Whether the bat is lowly or high-priced, these days there cannot a bat without designer stickers highlighting the brand name and logo. Not surprising one finds stickers stuck on all sides - front, back, and edges, thus growing opportunity for screen printers engaged in bat sticker making.
Interestingly, insertion of rubber grip and application of stickers is the last leg of over ten steps in the bat production process. The bat is then ready for despatch to showrooms and cricketers.
Wait a minute. It's not just bats that bring opportunities for screen printers. There are decals that are printed for sports goods. There are gloves, helmets, balls, elbow guards, thigh pads, wicket-keeping gloves, wicket-keeping pads, batting pads, stumps, shoes, etc, which require the impression of screen printing.
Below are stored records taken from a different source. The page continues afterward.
Lemma X3_offline :
  exists e w',
    Walk any_url offline decode_ok (Some 1%positive) (Some 1%positive)
      (sample_world sample_request)
    = Returns (None, Some e) w'
    /\ Error e = "HTTP request failed: dial tcp: connection refused"
    /\ Unwrap e = Some (libError "dial tcp: connection refused" []).
Proof.
  destruct (X3_Walk_transport_error any_url offline decode_ok
              1%positive 1%positive sample_client
              (mk_http_Client (30 * time_Second)) sample_request
              (sample_world sample_request)
              (libError "dial tcp: connection refused" []))
    as (e & w' & Hrun & Herr & Hun & _);
    [reflexivity | simpl; lia | reflexivity | reflexivity | reflexivity
    | reflexivity |].
  exists e, w'. split; [exact Hrun|]. split; [exact Herr | exact Hun].
Defined.

Lemma X4_unparsable_URL :
  exists w',
    Walk no_url (server 200) decode_ok (Some 1%positive) (Some 1%positive)
      (sample_world sample_request)
    = Returns (None, Some (libError "parse: invalid URL" [])) w'
    /\ wire w' = []
    /\ requests w' !! 1%positive
       = Some (mkWalkRequest (Some ["dharma"; "karma"]) "" 3 100).
Proof.
  destruct (X4_Walk_bad_URL no_url (server 200) decode_ok
              1%positive 1%positive sample_client sample_request
              (sample_world sample_request) (libError "parse: invalid URL" []))
    as (w' & Hrun & Hwire & _ & Hreq);
    [reflexivity | simpl; lia | reflexivity | reflexivity |].
  exists w'. split; [exact Hrun|]. split; [exact Hwire | exact Hreq].
Defined.

Lemma X5_sample_request_on_the_wire :
  exists h,
    wire (world_of (Walk any_url (server 200) decode_ok (Some 1%positive)
                      (Some 1%positive) (sample_world sample_request)))
    = [h]
    /\ Method h = "POST"
    /\ URL h = "https://api.mantr.net/v1/walk"
    /\ Header h !! "User-Agent" = Some ["mantr-go/1.0.0"].
Proof.
  destruct (X5_Walk_request_shape any_url (server 200) decode_ok
              1%positive 1%positive sample_client
              (mk_http_Client (30 * time_Second)) sample_request
              (sample_world sample_request))
    as (h & Hwire & Hm & Hurl & _ & _ & Hua & _);
    [reflexivity | simpl; lia | reflexivity | reflexivity | reflexivity |].
  exists h. split; [exact Hwire|]. split; [exact Hm|].
  split; [exact Hurl | exact Hua].
Defined.

Lemma X7_zero_client_panics :
  Walk any_url (server 200) decode_ok (Some 1%positive) (Some 1%positive)
    (zero_client_world sample_request)
  = Panics (after_defaults 1%positive sample_request
              (zero_client_world sample_request))
  /\ Walk any_url (server 200) decode_ok None (Some 1%positive)
       (zero_client_world sample_request)
     = Panics (after_defaults 1%positive sample_request
                 (zero_client_world sample_request)).
Proof.
  destruct (X7_Walk_nil_pointers any_url (server 200) decode_ok
              1%positive sample_request (zero_client_world sample_request))
    as (_ & Hnil & Hzero & _);
    [reflexivity | simpl; lia |].
  split; [|exact Hnil].
  apply (Hzero 1%positive (mkClient "" "" None)); reflexivity.
Defined.

Lemma X8_authentication_error_means_401 :
  exists res w',
    Walk any_url (server 401) decode_ok (Some 1%positive) (Some 1%positive)
      (sample_world sample_request)
    = Returns res w'
    /\ res.2 = Some ErrAuthentication
    /\ StatusCode (mkResponse 401 "{}") = 401.
Proof.
  pose proof (Walk_run any_url (server 401) decode_ok 1%positive 1%positive
                sample_client (mk_http_Client (30 * time_Second)) sample_request
                (sample_world sample_request)) as Hrun.
  specialize (Hrun eq_refl).
  assert (Hlen : len (Phonemes sample_request) <> 0) by (simpl; lia).
  specialize (Hrun Hlen eq_refl eq_refl eq_refl).
  destruct (X8_Walk_error_determines_status any_url (server 401) decode_ok
              1%positive 1%positive sample_client
              (mk_http_Client (30 * time_Second)) sample_request
              (sample_world sample_request) _ (mkResponse 401 "{}") _
              eq_refl Hlen eq_refl eq_refl eq_refl eq_refl Hrun)
    as (H401 & _).
  eexists _, _. split; [exact Hrun|]. split; [reflexivity|].
  apply H401. reflexivity.
Defined.

Lemma X9_sample_call_returns_one_of_two :
  exists res w',
    Walk any_url (server 200) decode_ok (Some 1%positive) (Some 1%positive)
      (sample_world sample_request)
    = Returns res w'
    /\ ((res.1 = None /\ res.2 <> None) \/ (res.1 <> None /\ res.2 = None)).
Proof.
  pose proof (Walk_run any_url (server 200) decode_ok 1%positive 1%positive
                sample_client (mk_http_Client (30 * time_Second)) sample_request
                (sample_world sample_request)) as Hrun.
  specialize (Hrun eq_refl).
  assert (Hlen : len (Phonemes sample_request) <> 0) by (simpl; lia).
  specialize (Hrun Hlen eq_refl eq_refl eq_refl).
  eexists _, _. split; [exact Hrun|].
  exact (X9_Walk_response_xor_error any_url (server 200) decode_ok
           _ _ _ _ _ Hrun).
Defined.

Lemma X10_zero_fields_as_3_and_100 :
  Walk any_url (server 200) decode_ok (Some 1%positive) (Some 1%positive)
    (mkWorld {[ 1%positive := sample_client ]}
       (<[1%positive := sample_request]> ∅) [])
  = Walk any_url (server 200) decode_ok (Some 1%positive) (Some 1%positive)
      (mkWorld {[ 1%positive := sample_client ]}
         (<[1%positive := defaulted sample_request]> ∅) []).
Proof.
  apply (X10_Walk_zero_is_default any_url (server 200) decode_ok
           (Some 1%positive) 1%positive sample_request).
  simpl; lia.
Defined.

Lemma X12_local_server :
  exists c w1 w2 h,
    NewClient "vak_live" [WithBaseURL "http://localhost:8080"]
      (sample_world sample_request)
    = Returns (Some c, None) w1
    /\ Walk any_url (server 200) decode_ok (Some c) (Some 1%positive) w1
       = Returns (Some sample_response, None) w2
    /\ wire w2 = [h]
    /\ URL h = "http://localhost:8080/v1/walk"
    /\ Header h !! "Authorization" = Some ["Bearer vak_live"].
Proof.
  destruct (X12_NewClient_then_Walk any_url (server 200) decode_ok
              "live" "http://localhost:8080" [] (sample_world sample_request)
              1%positive sample_request)
    as (c & w1 & w2 & h & Hnew & Hrun & Hwire & _ & Hurl & Hauth & _);
    [constructor | reflexivity | simpl; lia | reflexivity |].
  exists c, w1, w2, h. split; [exact Hnew|]. split; [exact Hrun|].
  split; [exact Hwire|]. split; [exact Hurl | exact Hauth].
Defined.

Lemma X14_empty_agent_fills_cache :
  exists a' w' h,
    Query any_url (server 200) decode_ok empty_agent "dharma"
      (sample_world sample_request)
    = Returns ((Some sample_response, None), a') w'
    /\ cache a' = Some (<[ "dharma" := Some sample_response ]> ∅)
    /\ wire w' = [h]
    /\ Query any_url (server 200) decode_ok a' "dharma" w'
       = Returns ((Some sample_response, None), a') w'.
Proof.
  destruct (X14_Query_miss_then_hit any_url (server 200) decode_ok
              empty_agent "dharma" ∅ 1%positive sample_client
              (mk_http_Client (30 * time_Second)) (sample_world sample_request)
              (mkResponse 200 "{}") sample_response)
    as (a' & w' & h & Hq & Hcache & _ & Hwire & _ & _ & Hagain);
    [reflexivity | apply lookup_empty | reflexivity | reflexivity | reflexivity
    | reflexivity | reflexivity | reflexivity | reflexivity |].
  exists a', w', h. split; [exact Hq|]. split; [exact Hcache|].
  split; [exact Hwire | exact Hagain].
Defined.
And in some cases, the very bat is packed in a Rexene cover with shoulder strap fitted to carry the bat, which also has the impression of screen printing.
This is in addition to the huge opportunity for garment printers as a huge quantity of printed jerseys are required not only for players but also for franchisees who sell this merchandise online.
A closer look at the stand and one will see thousands of fans waving PVC cheer sticks to support their favourite team; posters and banners; flags and head gears. All these are printed.
The eight edition of IPL comes to an end on 24th May 2015. But with so much of print needed in cricket, the next edition, IPL 2016 will be one screen printers can look forward to.